Vor einer Behandlung mit Dabigatran soll bei allen Patienten die Nierenfunktion überprüft werden. Bei schwerer Niereninsuffizienz ist Dabigatran kontraindiziert. Eine Beeinträchtigung der Leberfunktion oder Lebererkrankungen, die einen Einfluss auf das Überleben haben, sind ebenfalls Kontraindikationen. Dabigatran sollte wenn möglich mindestens 24 Stunden vor einem invasiven oder chirurgischen Eingriff abgesetzt werden.
Kontraindiziert ist der Wirkstoff bei akuten, klinisch relevanten Blutungen sowie bei Läsionen oder klinischen Situationen, die als signifikanter Risikofaktor einer schweren Blutung angesehen werden (zum Beispiel ein Magengeschwür). Eine weitere absolute Kontraindikation sind künstliche Herzklappen, die eine gerinnungshemmende Therapie erfordern. Zu den relativen Gegenanzeigen zählen unter anderem Schwangerschaft und Stillzeit.

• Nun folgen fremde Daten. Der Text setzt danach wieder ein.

(** No enabled turn gets stuck. *)
Lemma driver_step_total limits d ev :
  driver_inv limits d → event_typed ev → (submit_closed d = true → ∀ o, ev ≠ Received o) →
  is_Some (driver_step limits d ev).
Proof.
  intros Hinv Hty Hen. unfold driver_step. destruct ev as [|o|]; [done | | done].
  destruct (submit_closed d); [by destruct (Hen eq_refl o)|].
  destruct o as [submit|]; [|done].
  destruct (on_submit_ok limits d submit Hinv Hty) as (r & -> & _). done.
Qed.

End driver_facts.

(** ** Properties *)

Section properties.
Context {T : Type} {sent : T → list byte} `{LawfulTransport T sent}.

(** C10. Responses are dispatched by request id in any arrival order: when the buffer holds
    terminal frames for distinct waiting requests, in whatever order, draining hands each
    frame, whole and once, to the waiter of the request it names, retires exactly those
    requests and leaves the others waiting. *)
Theorem drain_any_order limits fs s :
  session_inv s → Session.buffer s = concat (frame_bytes <$> fs) → NoDup (names <$> fs) →
  Forall (answers_waiter limits s) fs →
  ∃ s' out, drain_frames limits s = (s', None) ∧ Session.buffer s' = [] ∧
    Session.log s' = Session.log s ++ out ∧
    Forall2 (λ f e, Session.completions s !! names f = Some e.1 ∧ e.2 = Ok (frame_bytes f)) fs out ∧
    (∀ id, id ∉ names <$> fs → Session.completions s' !! id = Session.completions s !! id) ∧
    (∀ id, id ∈ names <$> fs → Session.completions s' !! id = None).
Proof. apply drain_answers. Qed.

(** C11. The outcome of a byte stream does not depend on how it is cut into chunks: two ways of
    cutting the same bytes give the same deliveries, the same requests still waiting and the
    same fatal failure, and the same unread bytes unless the session ended. *)
Theorem chunking_independent limits s chunks chunks' :
  idle limits s → concat chunks = concat chunks' →
  same_outcome (feed limits s chunks) (feed limits s chunks').
Proof. intros Hs Hc. by rw (feed_drain _ chunks _ Hs) Hc -(feed_drain _ chunks' _ Hs). Qed.

(** C3. Every caller is answered exactly once: over any run, the completion channels that were
    submitted are, as a multiset, those answered, those still waiting and those the driver
    never took; once the driver has exited none is waiting. *)
Theorem run_driver_exactly_once limits (d : driver T) evs d' exit rest :
  driver_inv limits d → Forall event_typed evs →
  run_driver limits d evs = Some (d', exit, rest) →
  channels d ++ (evs ≫= arrivals) ≡ₚ channels d' ++ (rest ≫= arrivals) ∧
  (is_Some exit → pending (session d') = []).
Proof.
  revert d. induction evs as [|ev evs IH]; intros d Hinv Hty; cbn [run_driver].
  - intros [= <- <- <-]. split; [done | by intros [? ?]].
  - apply Forall_cons in Hty as [Hev Hevs].
    destruct (driver_step limits d ev) as [[d1 ex]|] eqn:Es; [|done].
    apply driver_step_ok in Es as (Hc & _ & Hr); [|done..]. cbn in Hc, Hr.
    rw bind_cons app_assoc -Hc. destruct ex as [ex|].
    + intros [= <- <- <-]. done.
    + apply IH; done.
Qed.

Welche Wechselwirkungen können auftreten?
Dabigatran ist kein Inhibitor oder Induktor der wichtigsten CYP-Enzyme. Allerdings ist Dabigatranetexilat ein Substrat des Efflux-Transporters p-Glykoprotein. Zudem können pharmakodynamische Interaktionen auftreten. Es sind zahlreiche Wechselwirkungen möglich mit erhöhter Blutungsgefahr. So sind etwa Kombinationen mit Bromelain und Ananasextrakten kontraindiziert. In der Selbstmedikation ist vor allem an nicht steroidale Antirheumatika (NSAR) und Ginkgo zu denken.

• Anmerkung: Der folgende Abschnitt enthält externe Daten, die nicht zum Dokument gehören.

(* ===== verification/Command.v ===== *)
(** * Commands

    [src/src/command.rs]: the request payloads of the five operations and the interpretation
    of terminal frames. *)

From S2P Require Export FrameTheorems.
Local Open Scope Z_scope.

Module SetEncodeError.
Inductive t := KeyTooLong (length : Z) | PayloadTooLarge.
End SetEncodeError.

Module GetOutcome.
Inductive t := Present (value : list byte) | Absent | HeldOutsideMemory (logical_length : Z).
End GetOutcome.

Module CommandFailure.
Record t := new { class : ErrorClass.t }.
Definition protocol_violation : t := new ErrorClass.ProtocolViolation.
End CommandFailure.

(** ** Request payloads *)

Definition encode_ping : list byte := [].

Definition encode_key (key : list byte) : list byte := key.

Definition encode_set (key value : list byte) : result (list byte) SetEncodeError.t :=
  let! key_length :=
    ok_or (try_from U32_MAX (len key)) (SetEncodeError.KeyTooLong (len key)) in
  let! total :=
    ok_or (let? total := checked_add USIZE_MAX 4 (len key) in
           checked_add USIZE_MAX total (len value)) SetEncodeError.PayloadTooLarge in
  if U32_MAX <? unwrap_or (try_from U64_MAX total) U64_MAX
  then Err SetEncodeError.PayloadTooLarge
  else Ok (to_le_bytes 4 key_length ++ key ++ value).

(** [usize::saturating_add]. *)
Definition saturating_add (a b : Z) : Z := Z.min (a + b) USIZE_MAX.

Definition split_set (payload : list byte) : result (list byte * list byte) CommandFailure.t :=
  let malformed := CommandFailure.new ErrorClass.MalformedRequest in
  if len payload <? 4 then Err malformed else
  let head :=
    unwrap_or (let? slice := slice_get payload 0 4 in try_into_array 4 slice)
      [x00; x00; x00; x00] in
  let key_length := from_le_bytes head in
  let key_end := saturating_add 4 (unwrap_or (try_from USIZE_MAX key_length) USIZE_MAX) in
  let! key := ok_or (slice_get payload 4 key_end) malformed in
  let! value := ok_or (slice_from payload key_end) malformed in
  Ok (key, value).

(** ** Interpretation of terminal frames *)

Definition result_code_of (frame : Frame.t) : result ResultCode.t CommandFailure.t :=
  ok_or (ResultCode.from_wire (Header.code (Frame.header frame)))
    CommandFailure.protocol_violation.

Definition error_of (frame : Frame.t) : CommandFailure.t :=
  match ErrorClass.from_wire (Header.code (Frame.header frame)) with
  | Some class => CommandFailure.new class
  | None => CommandFailure.protocol_violation
  end.

Definition interpret_ping (frame : Frame.t) : result unit CommandFailure.t :=
  match Header.kind (Frame.header frame) with
  | Kind.Response =>
      let! code := result_code_of frame in
      if negb (bool_decide (code = ResultCode.Success))
      then Err CommandFailure.protocol_violation else Ok tt
  | Kind.Error => Err (error_of frame)
  | Kind.Request => Err CommandFailure.protocol_violation
  end.

Definition interpret_get (frame : Frame.t) : result GetOutcome.t CommandFailure.t :=
  match Header.kind (Frame.header frame) with
  | Kind.Response =>
      let! code := result_code_of frame in
      match code with
      | ResultCode.Success =>
          match Frame.payload frame with
          | Payload.Opaque_ payload => Ok (GetOutcome.Present payload)
          | _ => Err CommandFailure.protocol_violation
          end
      | ResultCode.Absent => Ok GetOutcome.Absent
      | ResultCode.ValueHeldOutsideMemory =>
          match Frame.payload frame with
          | Payload.Warm logical_length => Ok (GetOutcome.HeldOutsideMemory logical_length)
          | _ => Err CommandFailure.protocol_violation
          end
      end
  | Kind.Error => Err (error_of frame)
  | Kind.Request => Err CommandFailure.protocol_violation
  end.

Definition interpret_set (frame : Frame.t) : result unit CommandFailure.t :=
  match Header.kind (Frame.header frame) with
  | Kind.Response =>
      let! code := result_code_of frame in
      if negb (bool_decide (code = ResultCode.Success))
      then Err CommandFailure.protocol_violation else Ok tt
  | Kind.Error => Err (error_of frame)
  | Kind.Request => Err CommandFailure.protocol_violation
  end.

Definition interpret_del (frame : Frame.t) : result bool CommandFailure.t :=
  match Header.kind (Frame.header frame) with
  | Kind.Response =>
      let! code := result_code_of frame in
      match code with
      | ResultCode.Success => Ok true
      | ResultCode.Absent => Ok false
      | ResultCode.ValueHeldOutsideMemory => Err CommandFailure.protocol_violation
      end
  | Kind.Error => Err (error_of frame)
  | Kind.Request => Err CommandFailure.protocol_violation
  end.

Definition interpret_exists (frame : Frame.t) : result bool CommandFailure.t :=
  interpret_del frame.

(** ** The answer a terminal frame gives

    What a responder may say to a request, independent of the wire. *)
Inductive answer_of : Frame.t → result GetOutcome.t ErrorClass.t → Prop :=
| answer_present f value :
    Header.kind (Frame.header f) = Kind.Response →
    Header.code (Frame.header f) = ResultCode.value ResultCode.Success →
    Frame.payload f = Payload.Opaque_ value → answer_of f (Ok (GetOutcome.Present value))
| answer_absent f :
    Header.kind (Frame.header f) = Kind.Response →
    Header.code (Frame.header f) = ResultCode.value ResultCode.Absent →
    answer_of f (Ok GetOutcome.Absent)
| answer_held f n :
    Header.kind (Frame.header f) = Kind.Response →
    Header.code (Frame.header f) = ResultCode.value ResultCode.ValueHeldOutsideMemory →
    Frame.payload f = Payload.Warm n → answer_of f (Ok (GetOutcome.HeldOutsideMemory n))
| answer_refused f class :
    Header.kind (Frame.header f) = Kind.Error →
    Header.code (Frame.header f) = ErrorClass.value class → answer_of f (Err class).

(** ** Lemmas *)

Lemma encode_set_ok key value p :
  encode_set key value = Ok p ↔
  4 + len key + len value ≤ U32_MAX ∧ p = to_le_bytes 4 (len key) ++ key ++ value.
Proof.
  unfold encode_set. pose proof (len_nonneg key). pose proof (len_nonneg value).
  unfold try_from at 1. destruct (fits U32_MAX (len key)) eqn:Ef; cbn [ok_or].
  - apply fits_spec in Ef. unfold U32_MAX in *.
    rw checked_add_fits; [unfold USIZE_MAX, U64_MAX; lia|].
    unfold checked_add. destruct (4 + len key + len value <=? USIZE_MAX) eqn:Et; breflect; cbn [ok_or].
    + rw try_from_fits; [unfold USIZE_MAX in *; lia|]. cbn [unwrap_or].
      destruct (4294967295 <? _) eqn:E; breflect; [|naive_solver].
      split; [done|]. intros [? _]. lia.
    + split; [done|]. unfold USIZE_MAX, U64_MAX in *. intros [? _]. lia.
  - split; [done|]. intros [? _].
    assert (fits U32_MAX (len key) = true) by (apply fits_spec; unfold U32_MAX in *; lia).
    congruence.
Qed.

(** An acceptable frame for a client gives exactly one answer. *)
Lemma client_frame_answer adm f :
  Admission.role adm = Role.Client → frame_wf adm f → ∃ a, answer_of f a.
Proof.
  intros Hrole Hwf. pose proof (wf_direction _ _ Hwf) as Hd. pose proof (wf_payload _ _ Hwf) as Hp.
  rw Hrole in Hd. unfold payload_ok in Hp.
  destruct (Header.kind (Frame.header f)) eqn:Ek; [done | |].
  - destruct (ResultCode.from_wire _) as [[]|] eqn:Ec; [| | |done];
      apply value_from_wire in Ec; symmetry in Ec.
    + destruct Hp as [b Hp]. eexists. by eapply answer_present.
    + eexists. by eapply answer_absent.
    + destruct Hp as (n & Hp & _). eexists. by eapply answer_held.
  - destruct Hp as [[c Hc] _]. apply value_from_wire in Hc. symmetry in Hc.
    eexists. by eapply answer_refused.
Qed.

(** ** Properties *)

(** A [SET] payload carries its key and value exactly: the encoder accepts a pair if and
    only if the payload fits its 32-bit length, and splitting the payload gives the pair back,
    for all byte strings, empty ones and arbitrary bytes included. *)
Theorem set_round_trip key value :
  match encode_set key value with
  | Ok payload =>
      4 + len key + len value ≤ U32_MAX ∧ set_payload payload ∧ split_set payload = Ok (key, value)
  | Err _ => U32_MAX < 4 + len key + len value
  end.
Proof.
  pose proof (len_nonneg key). pose proof (len_nonneg value).
  destruct (encode_set key value) as [p|e] eqn:E.
  - apply encode_set_ok in E as [Hfit ->]. unfold U32_MAX in Hfit. split; [done|].
    split; [by exists key, value; split; [unfold U32_MAX; lia|]|].
    assert (len (to_le_bytes 4 (len key) ++ key ++ value) = 4 + len key + len value) as Hl
      by len_fields.
    unfold split_set. rw Hl. zbool.
    rw (slice_get_mid [] (to_le_bytes 4 (len key)) (key ++ value) 0 4);
      [done | by rw len_to_le_bytes|].
    unfold try_into_array. rw len_to_le_bytes. change (Z.of_nat 4 =? 4) with true. cbn [unwrap_or].
    rw from_to_le_bytes; [simpl; lia|]. rw try_from_fits; [unfold USIZE_MAX, U64_MAX; lia|].
    cbn [unwrap_or]. unfold saturating_add. rw Z.min_l; [unfold USIZE_MAX, U64_MAX; lia|].
    rw slice_get_mid; [by rw len_to_le_bytes | by rw len_to_le_bytes|]. cbn [ok_or].
    rw app_assoc slice_from_app; [rw len_app len_to_le_bytes; lia | done].
  - destruct (Z.lt_ge_cases U32_MAX (4 + len key + len value)); [done|].
    assert (encode_set key value = Ok (to_le_bytes 4 (len key) ++ key ++ value)) as E'
      by by apply encode_set_ok. congruence.
Qed.

(** Interpretation loses nothing: on every frame a client accepts, [interpret_get] returns
    exactly the answer the frame gives, so an empty value, an absent key, a value held outside
    memory and each error class stay distinct, and no accepted frame is reported as a protocol
    violation unless it says so. *)
Theorem interpret_get_exact adm f a :
  Admission.role adm = Role.Client → frame_wf adm f →
  interpret_get f = map_err CommandFailure.new a ↔ answer_of f a.
Proof.
  intros Hrole Hwf. unfold interpret_get, result_code_of, error_of. split.
  - destruct (client_frame_answer adm f Hrole Hwf) as [b Hb]. intros H.
    enough (a = b) as -> by done.
    destruct Hb as [f v Hk Hc Hp|f Hk Hc|f n Hk Hc Hp|f c Hk Hc]; rw Hk Hc ?from_wire_value ?Hp /= in H;
      destruct a as [a|a]; simpl in H; by simplify_eq.
  - intros [f' v Hk Hc Hp|f' Hk Hc|f' n Hk Hc Hp|f' c Hk Hc]; by rw Hk Hc ?from_wire_value ?Hp.
Qed.

(** The other operations read the same answer: a success is an acknowledgement of [PING]
    and [SET] and [true] for [DEL] and [EXISTS], an absence is [false] for [DEL] and [EXISTS],
    an error keeps its class for every operation, and any other answer is a protocol
    violation. *)
Theorem interpret_others_exact f a :
  answer_of f a →
  interpret_ping f = match a with
                     | Ok (GetOutcome.Present _) => Ok tt
                     | Ok _ => Err CommandFailure.protocol_violation
                     | Err c => Err (CommandFailure.new c)
                     end ∧
  interpret_set f = interpret_ping f ∧
  interpret_del f = match a with
                    | Ok (GetOutcome.Present _) => Ok true
                    | Ok GetOutcome.Absent => Ok false
                    | Ok (GetOutcome.HeldOutsideMemory _) => Err CommandFailure.protocol_violation
                    | Err c => Err (CommandFailure.new c)
                    end ∧
  interpret_exists f = interpret_del f.
Proof.
  intros Ha. unfold interpret_ping, interpret_set, interpret_exists, interpret_del,
    result_code_of, error_of.
  destruct Ha as [f v Hk Hc Hp|f Hk Hc|f n Hk Hc Hp|f c Hk Hc];
    rw Hk Hc ?from_wire_value; by repeat split.
Qed.

(** ** Witnesses *)

Lemma sample_answer : answer_of (frame_of sample_out) (Ok (GetOutcome.Present [x62; x63])).
Proof. by apply answer_present. Qed.

Lemma interpret_get_exact_witness :
  interpret_get (frame_of sample_out) = Ok (GetOutcome.Present [x62; x63]).
Proof.
  apply (interpret_get_exact sample_adm (frame_of sample_out)
           (Ok (GetOutcome.Present [x62; x63])) eq_refl sample_wf).
  exact sample_answer.
Defined.

Lemma interpret_others_exact_witness :
  interpret_del (frame_of sample_out) = Ok true.
Proof.
  apply (interpret_others_exact (frame_of sample_out)
           (Ok (GetOutcome.Present [x62; x63])) sample_answer).
Defined.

Was ist bei Blutungen zu tun?
Die Halbwertzeit von Dabigatran liegt bei etwa 11 bis 14 Stunden. Muss die antikoagulatorische Wirkung rasch aufgehoben werden, steht mit Idarucizumab (Praxbind®) ein spezifisches Antidot zur Verfügung.
Was gibt es sonst noch über Dabigatran zu wissen und was bedeutet Etexilat?

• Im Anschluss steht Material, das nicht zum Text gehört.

Record delivery w : Prop := {
  delivery_session : session_inv (sess (sys w));
  delivery_idle :
    phase (conn (sys w)) = Running → stopping (sys w) = [] → idle limits (sess (sys w));
  delivery_stopped :
    phase (conn (sys w)) ≠ Running ∨ stopping (sys w) ≠ [] →
    Session.completions (sess (sys w)) = ∅;
  delivery_channels : NoDup (resolved (sess (sys w)) ++ (outstanding (sys w)).*2);
  delivery_sent i :
    i ∈ resolved (sess (sys w)) ++ (outstanding (sys w)).*2 →
    ∃ c, callers w !! i = Some c ∧ past_send c = true;
  delivery_awaited id i :
    receiving (sys w) = true → (id, i) ∈ outstanding (sys w) →
    ∃ c, callers w !! i = Some c ∧ awaits id c;
  delivery_answers id i bytes :
    callers w !! i = Some (AtAwait id) → (i, Ok bytes) ∈ Session.log (sess (sys w)) →
    answers_request id bytes;
  delivery_done id i bytes :
    callers w !! i = Some (System.Done (Ok (id, bytes))) → answers_request id bytes
}.

Lemma received_log a i out : received a i = Some out → (i, out) ∈ Session.log a.
Proof.
  unfold received. destruct (List.find _ _) as [[j o]|] eqn:Ef; [|done]. intros [= <-].
  apply find_some in Ef as [Hin Hj]. cbn in Hj. apply Nat.eqb_eq in Hj as <-.
  by apply list_elem_of_In.
Qed.

Lemma received_none a i : received a i = None → i ∉ resolved a.
Proof.
  unfold received, resolved. destruct (List.find _ _) eqn:Ef; [done|]. intros _ Hin.
  apply list_elem_of_fmap in Hin as ([j o] & -> & Hin%list_elem_of_In).
  pose proof (find_none _ _ Ef _ Hin) as Hne. cbn in Hne. by rw Nat.eqb_refl in Hne.
Qed.

Lemma log_resolved a i out : (i, out) ∈ Session.log a → i ∈ resolved a.
Proof. intros Hin. apply list_elem_of_fmap. by exists (i, out). Qed.

Lemma caller_step_past_send s i c s' c' :
  caller_step s i c = Some (s', c') → past_send c = true → past_send c' = true.
Proof. destruct c; cbn; try done; repeat case_match; try done; by intros [= <- <-]. Qed.

Lemma caller_step_done s i c s' id bytes :
  caller_step s i c = Some (s', System.Done (Ok (id, bytes))) →
  c = AtAwait id ∧ (i, Ok bytes) ∈ Session.log (sess s).
Proof.
  destruct c; cbn; try done; repeat case_match; try done. intros [= _ <- <-].
  split; [done|]. by apply received_log.
Qed.

(** A caller leaves its [await] only when its submission is no longer outstanding. *)
Lemma caller_step_await w i id s' c' :
  delivery w → receiving (sys w) = true → caller_step (sys w) i (AtAwait id) = Some (s', c') →
  i ∉ (outstanding (sys w)).*2.
Proof.
  intros Hd Hr Hc Hin. cbn in Hc. destruct (received (sess (sys w)) i) as [out|] eqn:Er.
  - apply received_log, log_resolved in Er.
    pose proof (delivery_channels _ Hd) as (_ & Hdis & _)%NoDup_app. by apply (Hdis i).
  - replace (sender_alive (sys w) i) with true in Hc; [done|]. symmetry.
    unfold sender_alive. rw Hr. apply orb_true_iff.
    unfold outstanding in Hin. rw fmap_app in Hin. apply elem_of_app in Hin as [Hin|Hin].
    + left. by apply bool_decide_eq_true.
    + right. apply bool_decide_eq_true. by rw -list_fmap_compose in Hin.
Qed.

Dabigatranetexilat ist das Ergebnis einer gezielten Suche nach einem oralen Antikoagulans ohne die Nachteile von Vitamin-K-Antagonisten, das heißt ohne regelmäßige Kontrolle von Gerinnungswerten und mit weniger Wechselwirkungen. In den frühen 1990er-Jahren startete die Forschung an oralen Thrombininhibitoren. Boehringer Ingelheim entwickelte Dabigatranetexilat durch gezielte Substanzoptimierung. Durch Einführung von zwei Schutzgruppen (eine veresterte Carboxygruppe und eine O-n-Hexylcarbamatgruppe) wurde der aktive Wirkstoff so modifiziert, dass er ausreichend peroral bioverfügbar ist. »Etexilat« ist ein Kunstwort aus den beiden Reaktanten Ethanol und Hexansäure.
2008 wurde der Arzneistoff unter dem Namen Pradaxa® (Boehringer Ingelheim) in der EU zugelassen. Seit 2024 sind in Deutschland auch Generika verfügbar.